The protected growing region for Hangbai chrysanthemums is defined with remarkable precision: 30°28′18″–30°47′48″N, 120°17′40″–120°39′45″E. This area covers ten towns, townships, and sub-districts within Tongxiang’s administrative boundaries in Zhejiang Province, including Tudian Town, where our chrysanthemum garden is situated.

When my generation, born in the 1980s, was at primary school, we studied from a textbook titled *Local Knowledge*. It captured the essence of our hometown in sixteen characters: “A Realm of Silk, a Land of Fish and Rice, a Plain of a Hundred Blooms, and a Hub of Culture.” The “Plain of a Hundred Blooms” specifically refers to the breathtaking spectacle of Hangbai chrysanthemums in full flower.

● A biodiverse landscape of traditional farming, stretching from the distant fields to the foreground: mulberry groves, maize, rice, cotton, and Hangbaiju.

The chrysanthemum roots weather the harsh winter cold of minus five degrees Celsius, and come spring, fresh green shoots emerge once again from the blackened, withered vines. Year after year, this resilient and graceful plant has thrived on the lands of Jiangnan for centuries.

The techniques and processes involved in producing authentic Hangbaiju are highly intricate.

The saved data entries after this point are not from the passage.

(** The compare-exchange that links a node: the push takes effect. *)
Lemma ms_link s a pre suf t n o v :
  ms_rel s a pre suf → pcs s t = PushLink n o → nxt s o = None →
  ast a t = APending (OPush v) → value s n = Some v →
  ms_rel (at_ms (link s o n) t (PushSwing n o))
    (MkAState (aval a ++ [v]) (ast a)⟦t ↦ ADone RPushed⟧) pre (suf ++ [n]).
Proof.
  intros Hr Epc Eo Ea Ev. pose proof Hr as [H1 H2 H3 H4 H5 H6 H7 [K1 K2 K3 K4 K5]].
  pose proof (H6 t) as Hpc. rewrite Epc in Hpc. simpl in Hpc.
  destruct Hpc as [(w & _ & Hn1 & Hn2 & Hn3 & _) Ho].
  assert (pre ++ head s :: (suf ++ [n]) = (pre ++ head s :: suf) ++ [n]) as EL by (by rewrite <-(assoc (++))).
  assert (∀ m, m ∈ pre ++ head s :: (suf ++ [n]) ↔ m ∈ pre ++ head s :: suf ∨ m = n) as Hin.
  { intros m. by rewrite EL, elem_of_app, list_elem_of_singleton. }
  assert (chain ((nxt s)⟦o ↦ Some n⟧) (pre ++ head s :: (suf ++ [n]))) as Hc.
  { rewrite EL. destruct (chain_last _ _ _ H1 Ho Eo) as [L' E]. rewrite E in *.
    rewrite <-(assoc (++)). by apply chain_link. }
  split; simpl; try done.
  - rewrite EL. apply NoDup_app. split; [done|]. split; [|apply NoDup_singleton].
    intros m Hm Hmn. apply list_elem_of_singleton in Hmn as ->. done.
  - intros m [Hm| ->]%Hin; [by apply H3|done].
  - apply Hin. by left.
  - apply Forall2_app; [done|]. by constructor.
  - intros u. destruct (decide (t = u)) as [<-|Hne].
    + rewrite !upd_eq. simpl. rewrite upd_eq. split; [|done]. apply Hin. by left.
    + rewrite !upd_ne by done. eapply pc_rel_mono; [..|apply H6]; simpl.
      * intros m Hm. apply Hin. by left.
      * done.
      * intros m. apply upto_linked.
      * intros m x Hm Hx. split; [|by eapply chain_next_in]. rewrite upd_ne; [done|]. congruence.
      * done.
      * done.
      * lia.
      * intros m Hp Hm1 Hm2 Hm3. assert (m ≠ n).
        { intros ->. apply Hne. eapply K1; [by rewrite Epc|done]. }
        rewrite Hin. split; [naive_solver|]. rewrite upd_ne; [done|]. intros ->. done.
  - split; simpl; try done.
    + by apply ms_owner_unique.
    + intros u m. destruct (decide (t = u)) as [<-|Hne]; [by rewrite upd_eq|].
      rewrite upd_ne by done. intros Hm. split; [by apply K2 in Hm as [? _]|].
      intros [?| ->]%Hin; [by eapply K2|]. destruct Hne. eapply K1; [by rewrite Epc|done].
    + intros m Hm. destruct (K5 m Hm) as [?|[?|Hu]]; [left; set_solver|auto|].
      apply (ms_owner_upd _ t (PushSwing n o)) in Hu as [Hu|?]; [|auto].
      rewrite Epc in Hu. simplify_eq/=. left. set_solver.
Qed.
(* ===== verification/LockFree.v ===== *)
(** * Lock-freedom

    A thread of a lock-free algorithm repeats an attempt only when another thread's has
    succeeded in between.  The measure here bounds the steps that a number of threads can
    take without a new call: the successes still possible, each of which may send every
    other thread back to the start of its attempt, and the steps each thread needs until
    it has succeeded or failed. *)

From stdpp Require Import prelude list.
From S2P Require Import Prelude.
From S2P Require Import Chain.

Section measure.
  Context {S : Type} (threads attempt : nat).
  Context (successes : S → nat) (left : S → tid → nat).
  Context (left_bound : ∀ s t, left s t <= attempt).

Definition work (s : S) : nat :=
  (threads * attempt + 1) * successes s + sum_list_with (left s) (seq 0 threads).

Lemma sum_bound (f : tid → nat) (l : list tid) : (∀ t, f t <= attempt) → sum_list_with f l <= length l * attempt.
Proof using Type. clear. intros H. induction l as [|t l IH]; simpl; [done|]. specialize (H t). lia. Qed.

Lemma work_bound s : work s <= (threads * attempt + 1) * successes s + threads * attempt.
Proof using left_bound.
  unfold work. pose proof (sum_bound (left s) (seq 0 threads) (left_bound s)) as H.
  rewrite length_seq in H. lia.
Qed.

(** A success pays for everybody's new attempt. *)
Lemma work_success s s' : successes s' < successes s → work s' < work s.
Proof using left_bound.
  intros H. pose proof (work_bound s') as Hb. unfold work at 2.
  pose proof (Nat.mul_le_mono_l _ _ (threads * attempt + 1) H) as Hm. rewrite Nat.mul_succ_r in Hm. lia.
Qed.

(** Another step takes the thread forward, or, at a price, back. *)
Lemma work_local s s' t price :
  t < threads → successes s' <= successes s → (∀ u, u ≠ t → left s' u = left s u) →
  left s' t < left s t + price → work s' < work s + price.
Proof using Type.
  intros Ht Hs Hu Hl.
  pose proof (sum_one (left s') (left s) t (seq 0 threads) (NoDup_seq _ _)) as H.
  rewrite elem_of_seq in H. specialize (H ltac:(lia) Hu). unfold work.
  pose proof (Nat.mul_le_mono_l _ _ (threads * attempt + 1) Hs) as Hm. lia.
Qed.
End measure.

(** ** The nodes behind [tail] *)

(** How many nodes follow one: what a [tail] that lags has to catch up with. *)
Fixpoint following (fuel : nat) (f : node → option node) (x : node) : nat :=
  match fuel, f x with
  | S fuel', Some y => S (following fuel' f y)
  | _, _ => 0
  end.

Lemma following_length f x L fuel :
  chain f (x :: L) → length L <= fuel → following fuel f x = length L.
Proof.
  revert x fuel. induction L as [|y L IH]; intros x fuel [Hx Hc] Hf; simpl in Hf, Hx.
  - destruct fuel; simpl; by rewrite ?Hx.
  - destruct fuel as [|fuel]; [lia|]. simpl. rewrite Hx. f_equal. apply IH; [done|lia].
Qed.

Unlike tea bushes, Hangbaiju is an annual herb that requires fresh planting and propagation by cuttings every year. Labour and maintenance in the chrysanthemum fields stretch across nearly the whole year, from March to November: turning the soil in March, planting cuttings in April, layering in May, pinching back the growing tips in June and July, weeding in August and September, and harvesting from October through November.

● At harvest time, the whole family pitches in.

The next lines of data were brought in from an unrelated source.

Lemma classic_pop_sim s b pre hd suf t s' :
  classic_rel s b pre hd suf → TryPop_step NeverReusing s t = Some s' → classic_matched s' b [].
Proof.
  intros Hr Hstep. pose proof (cr_nodes _ _ _ _ _ Hr) as Hn.
  pose proof (cr_known _ _ _ _ _ Hr t) as Hpc.
  pose proof (λ p, classic_goto s b pre hd suf t p Hr) as Hlocal.
  unfold TryPop_step in Hstep.
  destruct (pcs s t) as [| | | | | | | |h|h o|h o x|o x|h x|h x v|h v| |] eqn:Epc; try done;
    injection Hstep as <-.
  - apply Hlocal; [by rewrite ?Epc|]. split; [|done]. exists hd. split; [apply Hn|].
    apply elem_of_app. right. by left.
  - destruct Hpc as [Hh Ha]. apply Hlocal; [by rewrite ?Epc|]. split; [done|]. split; [|done].
    destruct (decide (node_ptr (tail s) = node_ptr h)); auto.
  - by apply (classic_pop_next_sim s b pre hd suf t h o).
  - by apply (classic_pop_check_sim s b pre hd suf t h o x).
  - destruct Hpc as (Ho & Hx & Ha). eapply classic_swing; [done|done|by rewrite ?Epc|done].
  - destruct Hpc as (Hh & Hp & Hx & Ha).
    assert (within x (pre ++ hd :: suf)) as Hxin.
    { eapply leads_in; [done| |done]. apply (within_mono _ (pre ++ [hd])); [|done].
      intros m. apply upto_linked. }
    edestruct (deref_within s t x) as (m & Hm & Hin & ->); [done|].
    apply Hlocal; [by rewrite ?Epc|]. do 4 (split; [done|]). by exists m.
  - destruct Hpc as (Hh & Hp & Hx & Ha & Hv). case_decide as E; [|by apply Hlocal; [rewrite ?Epc|]].
    destruct (classic_pop s b pre hd suf t h x v Hr Epc E) as (y & suf' & -> & Eq & Hr').
    eapply (matching_step (late []) levent classic_ok _ b (LAct (ATake t (RPopped (Some v))))).
    { cbn [lts_step late lstep astep]. by rewrite Ha, Eq, (fifo_pop (v :: _)). }
    by exists (pre ++ [hd]), y, suf'.
  - apply matching_local. exists pre, hd, suf. by apply classic_delete.
Qed.

Lemma classic_sim l s s' b :
  classic_ok s b → classic_step NeverReusing l s = Some s' → classic_matched s' b (classic_event l).
Proof.
  intros (pre & hd & suf & Hr) Hstep. pose proof (cr_nodes _ _ _ _ _ Hr) as Hn.
  pose proof (advances_refl _ _ _ _ Hn) as Hadv.
  destruct l as [t v n|t|t|t r]; cbn [classic_step] in Hstep.
  - destruct (pcs s t) eqn:E; try done. pose proof (cr_known _ _ _ _ _ Hr t) as Hpc. rewrite E in Hpc.
    unfold may_allocate in Hstep. simpl in Hstep. rewrite orb_false_r in Hstep.
    case_bool_decide as En; simplify_eq.
    eapply (matching_step (late []) levent classic_ok _ b (LAct (ACall t (OPush v)))).
    { simpl. simpl in Hpc. by rewrite Hpc. }
    exists pre, hd, suf. by apply classic_alloc.
  - destruct (pcs s t) eqn:E; simplify_eq. pose proof (cr_known _ _ _ _ _ Hr t) as Hpc. rewrite E in Hpc.
    eapply (matching_step (late []) levent classic_ok _ b (LAct (ACall t OPop))).
    { simpl. simpl in Hpc. by rewrite Hpc. }
    exists pre, hd, suf. eapply (classic_local s _ b _ pre hd suf t PopHead); try done.
    + intros u Hu. simpl. by rewrite !upd_ne.
    + by rewrite ?E.
    + left. simpl. by rewrite upd_eq.
  - destruct (Push_step NeverReusing s t) eqn:E; simplify_eq; [by eapply classic_push_sim|by eapply classic_pop_sim].
  - destruct (pcs s t) eqn:E; try done. case_decide; simplify_eq.
    pose proof (cr_known _ _ _ _ _ Hr t) as Hpc. rewrite E in Hpc.
    eapply (matching_step (late []) levent classic_ok _ b (LAct (AReturn t r0))).
    { simpl. simpl in Hpc. by rewrite Hpc, decide_True. }
    exists pre, hd, suf. eapply (classic_local s _ b _ pre hd suf t Idle); try done.
    + intros u Hu. simpl. by rewrite !upd_ne.
    + by rewrite ?E.
    + left. simpl. by rewrite upd_eq.
Qed.
End nodes.

(** ** The destructor *)

Lemma classic_destroy_chain L fuel s :
  chain (next_of s) L → hd_error L = node_ptr (head s) → NoDup (L ++ freed s) → length L <= fuel →
  ∃ s', destroy fuel s = Ret s' ∧ node_ptr (head s') = None ∧ freed s' = rev L ++ freed s.
Proof.
  revert fuel s. induction L as [|n L IH]; intros fuel s Hc Hh Hnd Hf; simpl in *.
  - exists s. destruct fuel; simpl; by rewrite <-Hh.
  - destruct fuel as [|fuel]; [lia|]. destruct Hc as [Hn Hc]. simpl. rewrite <-Hh.
    apply NoDup_cons in Hnd as [Hin Hnd]. rewrite elem_of_app in Hin.
    rewrite decide_False by tauto. edestruct (IH fuel) as (s' & -> & H1 & H2); [done|done|..|lia|].
    + simpl. rewrite <-Permutation_middle. apply NoDup_cons. by rewrite elem_of_app.
    + exists s'. split; [done|]. split; [done|]. rewrite H2. simpl. by rewrite <-(assoc (++)).
Qed.

Lemma classic_destroy_idle s b :
  classic_ok s b → (∀ t, pcs s t = Idle) →
  ∃ s', destroy (fresh s) s = Ret s' ∧ node_ptr (head s') = None ∧ freed s' ≡ₚ seq 0 (fresh s).
Proof.
  intros (pre & hd & suf & Hr) Hidle. destruct Hr as [[N1 N2 N3 N4 N5 N6 N7] _ _ _ Hacc].
  assert (hd :: suf ⊆ pre ++ hd :: suf) as Hsub by set_solver.
  assert (NoDup (hd :: suf ++ freed s)) as Hnd.
  { rewrite app_comm_cons. apply NoDup_app in N2 as (_ & Hd & Hnd). apply NoDup_app.
    split; [done|]. split; [|done]. intros n Hn Hf. by apply (Hd n); [apply N6|]. }
  assert (∀ n, n ∈ freed s → n < fresh s) as Hff.
  { intros n Hn%N6. apply N3. apply elem_of_app. by left. }
  destruct (classic_destroy_chain (hd :: suf) (fresh s) s) as (s' & E & H1 & H2); [|done..| |].
  - clear -N1. induction pre; simpl in *; tauto.
  - apply length_below; [|by intros n Hn%Hsub%N3]. by apply NoDup_app in N2 as (_ & _ & ?).
  - exists s'. split; [done|]. split; [done|]. rewrite H2, <-(Permutation_rev (hd :: suf)).
    apply all_nodes; [done|]. intros n. rewrite elem_of_app. split.
    + intros [Hn%Hsub%N3|Hn%Hff]; done.
    + intros Hn. destruct (Hacc n Hn) as [?|[?|[t Ht]]]; [by left|by right|].
      by rewrite Hidle in Ht.
Qed.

The reality of harvesting chrysanthemums lacks the serene leisure evoked by the poet Tao Yuanming; gathering the flowers from a single acre of Hangbaiju demands four or five pickers. The blossoms are gathered during the day and processed into tea after dark. Processing the tea involves tending wood fires, fixation, air-drying, and oven-drying, alongside various other steps. It is a month-long undertaking, from dawn until dusk.

Tongxiang Hangbaiju’s traditional processing techniques were listed on Zhejiang Province’s Representative List of Intangible Cultural Heritage as early as 2012; its cultivation system was also added to Zhejiang’s inaugural list of Important Agricultural Cultural Heritage resources last year.

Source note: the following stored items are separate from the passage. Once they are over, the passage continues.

(** What may happen to a client while a step is taken: it returns from its operation. *)
Definition returns (p q : mutex_status) : Prop :=
  p = q ∨ (p = Locking ∧ q = Inside) ∨ (p = Unlocking ∧ q = Outside).

Class MutexLaws (M : Type) `{Mutex M} := {
  mx_inv : M → Prop;
  mx_new_ok : mx_inv mx_new ∧ ∀ t, mx_status mx_new t = Outside ∧ ¬ mx_resumed mx_new t;
  mx_lock_ok : ∀ m t, mx_inv m → mx_status m t = Outside → ∃ m', mx_lock t m = Some m' ∧ mx_inv m' ∧
    ∀ u, mx_status m' u = (mx_status m)⟦t ↦ Locking⟧ u ∧ (mx_resumed m' u → mx_resumed m u);
  mx_unlock_ok : ∀ m t, mx_inv m → mx_status m t = Inside → ∃ m', mx_unlock t m = Some m' ∧ mx_inv m' ∧
    ∀ u, mx_status m' u = (mx_status m)⟦t ↦ Unlocking⟧ u ∧ (mx_resumed m' u → mx_resumed m u);
  mx_end_ok : ∀ m t, mx_inv m → mx_status m t = Outside → ∃ m', mx_end t m = Some m' ∧ mx_inv m' ∧
    ∀ u, mx_status m' u = (mx_status m)⟦t ↦ Gone⟧ u ∧ (mx_resumed m' u → mx_resumed m u ∧ u ≠ t);
  mx_step_ok : ∀ m t m', mx_inv m → mx_step t m = Some m' → mx_inv m' ∧
    ∀ u, returns (mx_status m u) (mx_status m' u) ∧
      (mx_resumed m' u → mx_resumed m u ∨ mx_status m' u = Inside);
  mx_exclusive : ∀ m t u, mx_inv m → mx_status m t = Inside → mx_status m u = Inside → t = u;
  mx_progress : ∀ m t, mx_inv m → (∀ u, mx_step u m = None) →
    (mx_status m t = Locking → ∃ u, mx_status m u = Inside) ∧
    (mx_status m t = Unlocking → ∃ u, mx_resumed m u ∧ (mx_status m u = Inside ∨ mx_status m u = Outside))
}.

(** ** The program *)

Inductive bench_pc :=
| GLock                       (** [run]: [std::unique_lock lock(cv_wait)] *)
| GTest                       (** [while (!wait_flag)] *)
| GSleep                      (** [cv.wait(lock)] *)
| GWake                       (** woken, to lock [cv_wait] again *)
| GPass                       (** the end of the scope of [lock] *)
| WLock (made : nat)          (** before [lock], with so many increments made *)
| WLocking (made : nat)
| WLoad (made : nat)          (** [number += 1]: the load *)
| WStore (made : nat) (v : Z) (** and the store *)
| WUnlock (made : nat)
| WUnlocking (made : nat)
| WCount                      (** [latch.count_down()] *)
| WReturn                     (** the end of [run] *)
| WUndefined                  (** reached without a [return_void] *)
| WEnd
| SGate                       (** [StartAll]: [std::unique_lock lock(cv_wait)] *)
| SFlag                       (** [wait_flag.store(true)] *)
| SNotify                     (** [cv.notify_all()] *)
| SLock                       (** before [lock] *)
| SLocking
| SUnlock
| SUnlocking
| SReturn                     (** the end of [StartAll] *)
| SUndefined                  (** reached without a [return_void] *)
| SRelease                    (** the destructor of [lock] *)
| SEnd                        (** and the return *)
| SWait                       (** [Wait]: [latch.wait()] *)
| SDone
| Absent.                     (** not a thread of the program *)

Section bench.
  Context {M : Type} `{Mutex M}.

(** [n] threads with [count_iterations] iterations each, of two increments; the main
    thread is number [n]. *)
  Context (n count_iterations : nat).

Record test_mutex := MkTest {
  bmutex : M;
  number : Z;
  latch : nat;
  cv_wait : option tid;
  bcv : condvar;
  wait_flag : bool;
  bpcs : tid → bench_pc
}.

Implicit Types (s : test_mutex) (t : tid).

Definition at_bench s t (p : bench_pc) : test_mutex :=
  MkTest (bmutex s) (number s) (latch s) (cv_wait s) (bcv s) (wait_flag s) (bpcs s)⟦t ↦ p⟧.

Definition set_mutex s (m : M) : test_mutex := MkTest m (number s) (latch s) (cv_wait s) (bcv s) (wait_flag s) (bpcs s).
Definition set_number s (v : Z) : test_mutex := MkTest (bmutex s) v (latch s) (cv_wait s) (bcv s) (wait_flag s) (bpcs s).
Definition set_latch s (l : nat) : test_mutex := MkTest (bmutex s) (number s) l (cv_wait s) (bcv s) (wait_flag s) (bpcs s).
Definition set_gate s (o : option tid) : test_mutex := MkTest (bmutex s) (number s) (latch s) o (bcv s) (wait_flag s) (bpcs s).
Definition set_cv s (cv : condvar) : test_mutex := MkTest (bmutex s) (number s) (latch s) (cv_wait s) cv (wait_flag s) (bpcs s).
Definition set_flag s : test_mutex := MkTest (bmutex s) (number s) (latch s) (cv_wait s) (bcv s) true (bpcs s).

(** [cv.notify_all()] *)
Definition notify_all s : test_mutex :=
  MkTest (bmutex s) (number s) (latch s) (cv_wait s) [] (wait_flag s)
    (λ u, if decide (u ∈ bcv s) then GWake else bpcs s u).

(** How many increments a thread makes. *)
Definition increments : nat := 2 * count_iterations.

(** The start of [run]: the gate. *)
Definition gate_step s t : option test_mutex :=
  match bpcs s t with
  | GLock | GWake => o ← acquire t (cv_wait s); Some (at_bench (set_gate s o) t GTest)
  | GTest =>
      if wait_flag s then Some (at_bench s t GPass)
      else o ← release t (cv_wait s); Some (at_bench (set_cv (set_gate s o) (t :: bcv s)) t GSleep)
  | GPass => o ← release t (cv_wait s); Some (at_bench (set_gate s o) t (WLock 0))
  | _ => None
  end.

(** The loop of [run] and its end. *)
Definition loop_step s t : option test_mutex :=
  match bpcs s t with
  | WLock made =>
      if decide (made < increments) then m ← mx_lock t (bmutex s); Some (at_bench (set_mutex s m) t (WLocking made))
      else Some (at_bench s t WCount)
  | WLocking made => match mx_status (bmutex s) t with Inside => Some (at_bench s t (WLoad made)) | _ => None end
  | WLoad made => Some (at_bench s t (WStore made (number s)))
  | WStore made v => Some (at_bench (set_number s (sz_add v 1)) t (WUnlock (S made)))
  | WUnlock made => m ← mx_unlock t (bmutex s); Some (at_bench (set_mutex s m) t (WUnlocking made))
  | WUnlocking made => match mx_status (bmutex s) t with Outside => Some (at_bench s t (WLock made)) | _ => None end
  | WCount => match latch s with 0 => None | S l => Some (at_bench (set_latch s l) t WReturn) end
  | WReturn =>
      if mx_returns then m ← mx_end t (bmutex s); Some (at_bench (set_mutex s m) t WEnd)
      else Some (at_bench s t WUndefined)
  | _ => None
  end.

(** [StartAll] and [Wait]. *)
Definition main_step s t : option test_mutex :=
  match bpcs s t with
  | SGate => o ← acquire t (cv_wait s); Some (at_bench (set_gate s o) t SFlag)
  | SFlag => Some (at_bench (set_flag s) t SNotify)
  | SNotify => Some (at_bench (notify_all s) t SLock)
  | SLock => m ← mx_lock t (bmutex s); Some (at_bench (set_mutex s m) t SLocking)
  | SLocking => match mx_status (bmutex s) t with Inside => Some (at_bench s t SUnlock) | _ => None end
  | SUnlock => m ← mx_unlock t (bmutex s); Some (at_bench (set_mutex s m) t SUnlocking)
  | SUnlocking => match mx_status (bmutex s) t with Outside => Some (at_bench s t SReturn) | _ => None end
  | SReturn => Some (at_bench s t (if mx_returns then SRelease else SUndefined))
  | SRelease => o ← release t (cv_wait s); Some (at_bench (set_gate s o) t SEnd)
  | SEnd => m ← mx_end t (bmutex s); Some (at_bench (set_mutex s m) t SWait)
  | SWait => match latch s with 0 => Some (at_bench s t SDone) | S _ => None end
  | _ => None
  end.

(** A thread goes on, is in an operation of the mutex, or wakes spuriously. *)
Inductive bench_label := BStep (t : tid) | BMutex (t : tid) | BSpurious (t : tid).

Definition bench_step (l : bench_label) s : option test_mutex :=
  match l with
  | BStep t =>
      match gate_step s t with
      | Some s' => Some s'
      | None => match loop_step s t with Some s' => Some s' | None => main_step s t end
      end
  | BMutex t => m ← mx_step t (bmutex s); Some (set_mutex s m)
  | BSpurious t =>
      match bpcs s t with GSleep => Some (at_bench (set_cv s (wake t (bcv s))) t GWake) | _ => None end
  end.

(** Threads [0 .. n - 1] start in [run], the main thread in [StartAll]. *)
Definition new_test : test_mutex :=
  MkTest mx_new 0 n None [] false (λ t, if decide (t < n) then GLock else if decide (t = n) then SGate else Absent).

Definition bench_mutex : lts test_mutex bench_label := Lts (λ s, s = new_test) bench_step.

(** ** The invariant *)

(** What a position says of the mutex. *)
Definition agrees (p : bench_pc) (q : mutex_status) : Prop :=
  match p with
  | WLocking _ | SLocking => q = Locking ∨ q = Inside
  | WLoad _ | WStore _ _ | WUnlock _ | SUnlock => q = Inside
  | WUnlocking _ | SUnlocking => q = Unlocking ∨ q = Outside
  | WEnd | SWait | SDone => q = Gone
  | _ => q = Outside
  end.

(** The increments of a thread that are in [number]. *)
Definition made_by (p : bench_pc) : nat :=
  match p with
  | WLock d | WLocking d | WLoad d | WStore d _ | WUnlock d | WUnlocking d => d
  | WCount | WReturn | WUndefined | WEnd => increments
  | _ => 0
  end.

Definition made_ok (p : bench_pc) : Prop :=
  match p with
  | WLocking d | WLoad d | WStore d _ => d < increments
  | WLock d | WUnlock d | WUnlocking d => d <= increments
  | _ => True
  end.

(** Still to count down. *)
Definition counting (p : bench_pc) : nat := match p with WReturn | WUndefined | WEnd => 0 | _ => 1 end.

Definition holds_gate (p : bench_pc) : bool :=
  match p with
  | GTest | GPass | SFlag | SNotify | SLock | SLocking | SUnlock | SUnlocking | SReturn | SUndefined | SRelease => true
  | _ => false
  end.

Definition asleep (p : bench_pc) : bool := match p with GSleep => true | _ => false end.

(** Before the gate has been passed. *)
Definition at_gate (p : bench_pc) : bool :=
  match p with GLock | GTest | GSleep | GWake => true | _ => false end.

Definition worker (p : bench_pc) : bool :=
  match p with
  | GLock | GTest | GSleep | GWake | GPass | WLock _ | WLocking _ | WLoad _ | WStore _ _ | WUnlock _ | WUnlocking _
  | WCount | WReturn | WUndefined | WEnd => true
  | _ => false
  end.

(** Between its first [lock] and the end of its routine. *)
Definition underway (p : bench_pc) : bool :=
  match p with
  | WLock _ | WLocking _ | WLoad _ | WStore _ _ | WUnlock _ | WUnlocking _ | WCount | WReturn | WUndefined
  | SLocking | SUnlock | SUnlocking | SReturn | SUndefined | SRelease | SEnd => true
  | _ => false
  end.

(** At an end that is not defined, and behind one that is. *)
Definition undefined (p : bench_pc) : bool := match p with WUndefined | SUndefined => true | _ => false end.
Definition behind_end (p : bench_pc) : bool := match p with WEnd | SRelease | SEnd | SWait | SDone => true | _ => false end.

(** [StartAll] has not released the gate. *)
Definition starting (p : bench_pc) : bool :=
  match p with
  | SGate | SFlag | SNotify | SLock | SLocking | SUnlock | SUnlocking | SReturn | SUndefined | SRelease => true
  | _ => false
  end.

Definition flag_set (p : bench_pc) : bool := match p with SGate | SFlag => false | _ => true end.
Definition notified (p : bench_pc) : bool := match p with SGate | SFlag | SNotify => false | _ => true end.

(** The mutex and the counter. *)
Record count_inv `{!MutexLaws M} s : Prop := CountInv {
  ci_mutex : mx_inv (bmutex s);
  ci_agrees : ∀ t, agrees (bpcs s t) (mx_status (bmutex s) t);
  ci_resumed : ∀ t, mx_resumed (bmutex s) t → underway (bpcs s t) = true;
  ci_made : ∀ t, made_ok (bpcs s t);
  ci_store : ∀ t d v, bpcs s t = WStore d v → v = number s;
  ci_number : number s = wrap64 (Z.of_nat (sum_list_with (λ t, made_by (bpcs s t)) (seq 0 n)))
}.

(** The gate and the latch. *)
Record gate_inv s : Prop := GateInv {
  gi_gate : held holds_gate (cv_wait s) (bpcs s);
  gi_sleep : sleeping asleep (bcv s) (bpcs s);
  gi_worker : ∀ t, worker (bpcs s t) = true ↔ t < n;
  gi_absent : ∀ t, bpcs s t = Absent ↔ n < t;
  gi_latch : latch s = sum_list_with (λ t, counting (bpcs s t)) (seq 0 n);
  gi_starting : starting (bpcs s n) = true → ∀ t, t < n → at_gate (bpcs s t) = true;
  gi_flag : wait_flag s = flag_set (bpcs s n);
  gi_sleepers : ∀ t, bpcs s t = GSleep → notified (bpcs s n) = false;
  gi_done : bpcs s n = SDone → latch s = 0
}.
End bench.

Arguments test_mutex M : clear implicits.

(** A sum over the threads when one of them moves. *)
Lemma sum_moved (f : bench_pc → nat) (pcs : tid → bench_pc) n t p : t < n ∨ f p = f (pcs t) →
  sum_list_with (λ u, f (pcs⟦t ↦ p⟧ u)) (seq 0 n) + f (pcs t) = sum_list_with (λ u, f (pcs u)) (seq 0 n) + f p.
Proof.
  intros [Ht|Ht].
  - pose proof (sum_one (λ u, f (pcs⟦t ↦ p⟧ u)) (λ u, f (pcs u)) t (seq 0 n) (NoDup_seq _ _)) as Hs.
    cbn beta in Hs. rewrite upd_eq in Hs. apply Hs; [apply elem_of_seq; lia|]. intros u Hu. by rewrite upd_ne.
  - rewrite Ht. f_equal. apply sum_list_with_ext. intros u _. by upd_cases.
Qed.

Section counting.
  Context {M : Type} `{MutexLaws M} (n k : nat).
  Implicit Types (s : test_mutex M) (t : tid).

● Once gathered, the flowers must still undergo fixation, air-drying, and oven-drying. My parents hold fast to tradition, steaming the chrysanthemums over mulberry-wood fires. The whole family labours from dawn till dusk for a full month to complete the process.
But by the time my wife and I returned to the village in late 2011, no one was still cultivating Hangzhou white chrysanthemums. Subsequent research revealed that this was a widespread phenomenon across all ten townships in Tongxiang.

Processing plants were receiving fewer and fewer authentic Hangzhou white chrysanthemums. Much like the “bath-taking” Yangcheng Lake hairy crabs—where crabs from elsewhere are briefly kept in the lake before being sold as genuine—bringing white chrysanthemums from other regions for a one-day trip to Tongxiang to pass them off as authentic Hangzhou white chrysanthemums had long become an open and commonplace industry practice.

II. The Disappearance of Culture and the Collapse of the Agrarian System

“What is taken from the farmer is not merely their land, but their homeland, their past, their roots, and even their identity. If you remove what they have grown accustomed to seeing and expect to see, then, in a sense, you are taking away their eyes.”

— Isak Dinesen

● Fully bloomed Hangzhou white chrysanthemums are known as the “Thousand-Leaf Jade Exquisite”.

In fact, Hangbai chrysanthemum has never existed in isolation; its disappearance marks the loss of an entire system and a culture.

The diverse cultivation of mulberry and silkworms, Hangbai chrysanthemum, Hu sheep, mustard tubers, rice, and pond fish, alongside their internal energy cycles, formed a long-standing and stable agricultural system and way of life across the Hangjiahu Plain. This integrated model is extensively documented in *An Agricultural Testament*, a foundational work in ecological farming.

Yet over the past twenty years, and particularly in recent years, this sustainable agricultural system has been crumbling at an accelerating pace.

The most striking manifestation of this shift is the disappearance of traditional villages. “Tayubang” stands as a quintessential example.

●The village featured in Zou Hanming’s non-fiction work *The Natural History of Tayubang* is also located in Tongxiang.
My own village, Zhenghebang, is also undergoing a ‘gradual disappearance’. Households are being relocated into apartment blocks one by one; in 2020 alone, three families moved away. Road-widening projects over recent years have already torn the village apart.

Those familiar houses,

as if they had grown from the earth,

are uprooted by excavators.

The land that nurtured generation after generation

is swiftly levelled,

sown with rapeseed,

and next spring

will gleam golden just the same.

— Written in a year, after the villagers’ homes were demolished

III. Six Years of Chrysanthemum Cultivation

For more than a decade since returning to the village, safeguarding this traditional, sustainable system of farming and sericulture has been central to our work.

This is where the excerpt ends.